By overstretching its financial means (weapon systems are profligate economic waste), the US risks a long lasting downfall of the dollar.
The US and its population need an industrial not a military or intelligence policy, because a new rival hegemon points at the horizon: China, which will be the superpower of the 21st century. China will not be contained. The US will have to adjust to it.

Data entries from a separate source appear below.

Definition Planet_from_dict (data : PlanetDict) (planet_data : PlanetData) : Res Planet :=
  match pl_name data with
  | None => Raise KeyError
  | Some name_ =>
      let planet := Planet_init name_ planet_data in
      let planet :=
        set_atmosphere (default (temperature planet) (pl_temperature data))
                       (default (pressure planet) (pl_pressure data))
                       (default (oxygen planet) (pl_oxygen data)) planet in
      let planet := set_buildings (default [] (pl_buildings data)) planet in
      let planet := set_history (default (history planet) (pl_history data)) planet in
      Ok (Planet__update_modifiers planet)
  end.

(* ================================================================== *)
(** ** core/events.py: EventManager *)

(** [event_templates] is the dict of templates by id, in file order. *)
Record EventManager := {
  event_templates : odict GameEvent;
  last_event_check : Q;
  event_check_interval : Q }.

Definition set_last_event_check (t : Q) (self : EventManager) : EventManager :=
  {| event_templates := event_templates self; last_event_check := t;
     event_check_interval := event_check_interval self |}.

(** [sum(planet.buildings.values())] *)
Definition total_buildings (p : Planet) : Z :=
  fold_left Z.add (odict_values (buildings p)) 0%Z.

(** [if k in req: if test(req[k]): return False] falls through (false here)
    when the key is absent or the test does not fire. *)
Definition requirement_fails (req : Requirements) (k : string) (test : Q -> bool) : bool :=
  match req_thresholds req !! k with
  | Some v => test v
  | None => false
  end.

Definition EventManager__check_event_requirements
    (event : GameEvent) (planet_ : Planet) (resource_manager_ : ResourceManager) : bool :=
  let req := ge_requirements event in
  if requirement_fails req "min_buildings"
       (fun v => Qltb (inject_Z (total_buildings planet_)) v) then false
  else if match req_planets req with
          | Some allowed => negb (bool_decide (name planet_ ∈ allowed))
          | None => false
          end then false
  else if requirement_fails req "min_habitability"
       (fun v => Qltb (Planet_calculate_habitability planet_) v) then false
  else if requirement_fails req "min_science"
       (fun v => Qltb (science resource_manager_) v) then false
  else if requirement_fails req "min_research_labs"
       (fun v => Qltb (inject_Z (default 0%Z (odict_get (buildings planet_) "research_lab"))) v)
       then false
  else if requirement_fails req "min_mining_facilities"
       (fun v => Qltb (inject_Z (default 0%Z (odict_get (buildings planet_) "mining_facility"))) v)
       then false
  else if requirement_fails req "min_pressure"
       (fun v => Qltb (pressure planet_) v) then false
  else true.

(** [ActiveEvent(event)] stamps the wall clock. *)
Definition ActiveEvent_init (event : GameEvent) : M World ActiveEvent :=
  start <- py_time ;;
  ret {| ae_event := event; ae_start_time := start;
         ae_duration := ge_duration event; effects_applied := false |}.

Definition EventManager_trigger_event (self : EventManager) (event_id : string)
  : M World bool :=
  match odict_get (event_templates self) event_id with
  | None => ret false
  | Some event_template =>
      active_event <- ActiveEvent_init event_template ;;
      modify (on_planet (fun p =>
        set_active_events (active_events p ++ [active_event]) p)) ;;;
      ret true
  end.

(** [any(ae.event.id == id for ae in planet.active_events)] *)
Definition already_active (id : string) (p : Planet) : bool :=
  existsb (fun ae => String.eqb (ge_id (ae_event ae)) id) (active_events p).

(** The body of the loop of [_check_for_new_events] for one template. *)
Definition check_template (self : EventManager) (event_template : GameEvent)
  : M World unit :=
  r <- py_random ;;
  if Qltb (ge_probability event_template) r then ret tt
  else
    w <- get ;;
    if negb (EventManager__check_event_requirements event_template
               (planet w) (resource_manager w)) then ret tt
    else if already_active (ge_id event_template) (planet w) then ret tt
    else
      EventManager_trigger_event self (ge_id event_template) ;;; ret tt.

Definition EventManager__check_for_new_events (self : EventManager) : M World unit :=
  for_each (odict_values (event_templates self)) (check_template self).

(** [for active_event in planet.active_events[:]]: an expired event is removed
    from the planet's list, the others are visited and mutated in place.
    [done] are the events kept so far and [todo] the rest of the copy; the
    events of the list are distinct objects, so [remove] deletes the one under
    the cursor. *)
Fixpoint active_events_loop (done todo : list ActiveEvent) : M World unit :=
  match todo with
  | [] => ret tt
  | active_event :: rest =>
      expired <- ActiveEvent_is_expired active_event ;;
      if expired then
        modify (on_planet (set_active_events (done ++ rest))) ;;;
        active_events_loop done rest
      else
        active_event' <- ActiveEvent_apply_effects active_event ResourceManagerObj ;;
        modify (on_planet (set_active_events (done ++ active_event' :: rest))) ;;;
        active_events_loop (done ++ [active_event']) rest
  end.

Definition EventManager_update (self : EventManager) (delta_time : Q)
  : M World EventManager :=
  current_time <- py_time ;;
  self' <- (if Qgeb (current_time - last_event_check self) (event_check_interval self)
            then EventManager__check_for_new_events self ;;;
                 ret (set_last_event_check current_time self)
            else ret self) ;;
  w <- get ;;
  active_events_loop [] (active_events (planet w)) ;;;
  ret self'.

(* ================================================================== *)
(** ** core/technology.py *)

(** A technology template of the technologies file. *)
Record TechData := {
  td_name : option string;
  td_description : option string;
  td_icon : option string;
  td_cost : option (gmap string Q);
  td_prerequisites : option (list string);
  td_unlocks : option (list string) }.

Record Technology := {
  tech_id : string;
  tech_name : string;
  tech_description : string;
  tech_icon : string;
  cost : gmap string Q;
  prerequisites : gset string;
  unlocks : list string;
  is_researched : bool;
  is_available : bool;
  tech_research_progress : Q }.

Definition tech_with (t : Technology) (researched available : bool) (progress : Q)
  : Technology :=
  {| tech_id := tech_id t; tech_name := tech_name t;
     tech_description := tech_description t; tech_icon := tech_icon t;
     cost := cost t; prerequisites := prerequisites t; unlocks := unlocks t;
     is_researched := researched; is_available := available;
     tech_research_progress := progress |}.

Definition set_is_researched (b : bool) (t : Technology) : Technology :=
  tech_with t b (is_available t) (tech_research_progress t).
Definition set_is_available (b : bool) (t : Technology) : Technology :=
  tech_with t (is_researched t) b (tech_research_progress t).
Definition set_tech_progress (q : Q) (t : Technology) : Technology :=
  tech_with t (is_researched t) (is_available t) q.

Definition Technology_init (id : string) (tech_data : TechData) : Technology :=
  let prereqs : gset string := list_to_set (default [] (td_prerequisites tech_data)) in
  {| tech_id := id;
     tech_name := default "" (td_name tech_data);
     tech_description := default "" (td_description tech_data);
     tech_icon := default "" (td_icon tech_data);
     cost := default ∅ (td_cost tech_data);
     prerequisites := prereqs;
     unlocks := default [] (td_unlocks tech_data);
     is_researched := false;
     is_available := bool_decide (size prereqs = 0%nat);
     tech_research_progress := 0.0 |}.

Record TechnologyTree := {
  technologies : gmap string Technology;
  researched_technologies : gset string;
  current_research : option string;
  research_progress : Q }.

Definition set_technologies (techs : gmap string Technology) (self : TechnologyTree)
  : TechnologyTree :=
  {| technologies := techs;
     researched_technologies := researched_technologies self;
     current_research := current_research self;
     research_progress := research_progress self |}.

Definition set_current (cur : option string) (progress : Q) (self : TechnologyTree)
  : TechnologyTree :=
  {| technologies := technologies self;
     researched_technologies := researched_technologies self;
     current_research := cur;
     research_progress := progress |}.

Definition set_researched (s : gset string) (self : TechnologyTree) : TechnologyTree :=
  {| technologies := technologies self;
     researched_technologies := s;
     current_research := current_research self;
     research_progress := research_progress self |}.

(** Truth value of an [Optional[str]]: [None] and the empty string are false. *)
Definition truthy (o : option string) : bool :=
  match o with
  | Some s => negb (String.eqb s "")
  | None => false
  end.

Definition TechnologyTree__update_availability (self : TechnologyTree) : TechnologyTree :=
  set_technologies
    ((fun tech =>
        if negb (is_researched tech)
        then set_is_available
               (bool_decide (prerequisites tech ⊆ researched_technologies self)) tech
        else tech) <$> technologies self)
    self.

(** [TechnologyTree()]: [file] is the content of the technologies file, empty
    when the file cannot be read. *)
Definition TechnologyTree_init (file : gmap string TechData) : TechnologyTree :=
  TechnologyTree__update_availability
    {| technologies := map_imap (fun id data => Some (Technology_init id data)) file;
       researched_technologies := ∅;
       current_research := None;
       research_progress := 0.0 |}.

(** [self.technologies[id].research_progress = q] *)
Definition assign_progress (id : string) (q : Q) : M TechnologyTree unit :=
  fun self =>
    match technologies self !! id with
    | None => (Raise KeyError, self)
    | Some tech =>
        (Ok tt, set_technologies (<[id := set_tech_progress q tech]> (technologies self)) self)
    end.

In a world of hypocritical and gagged media, Chalmers Johnson's much needed voice proposes human solutions for the world's problems: `bring most overseas land-based forces home and reorient foreign policy to stress leadership through example, economic aid, international law, multilateral institutions and diplomacy, instead of military intervention, economic bullying or financial manipulation.'
With its surprising comparisons, Chalmers Johnson sent a solid warning to the actual US establishment. A nation reaps what its sows. The blowback could be horrendous.
This book is a must read.
39 of 45 found the following review helpful:
Well versed, well written, and an important warningMay 13, 2000
By Andrew Fair Although some of the reviewers of this book believe that Johnson has stepped beyond his realm of knowledge, as someone who has researched these issues in depth, I can say with certainty that he has not This book has placed forward a very important thesis on the current state of American affairs, and a rather accurate one. Cruise Missile foreign policy and economic brinksmanship have certainly dominated U.S. policy in this decade, and it is a very dangerous game to play. If anyone doubts Mr. Johnson's theory, then they should perhaps take a closer look at the countries and situations he had included into his writing, from China and Japan, which he knows intimately, to the politics and policies of the end of the Cold War. Johnson is not an isolationist, and neither am I, but the fact remains that America is in a new stage of psuedo-imperialism, only without even the containment justifications of the Cold War. You need only to look at Iraq and the Balkans to see the truth. That, and the economic information that the author provides is excellent. In the end, I do not agree with all of Johnson's statements, such as the brief analysis of Pentagon spending (his statement concerning the F-15 fighter being unmatched is flawed, consideringt he proliferation of agile Su-27/33 fighter in China). However, his thesis holds up, and his opinions are fundamentally sound. Not a single statement is made that cannot be backed up with hard evidence and plain old history.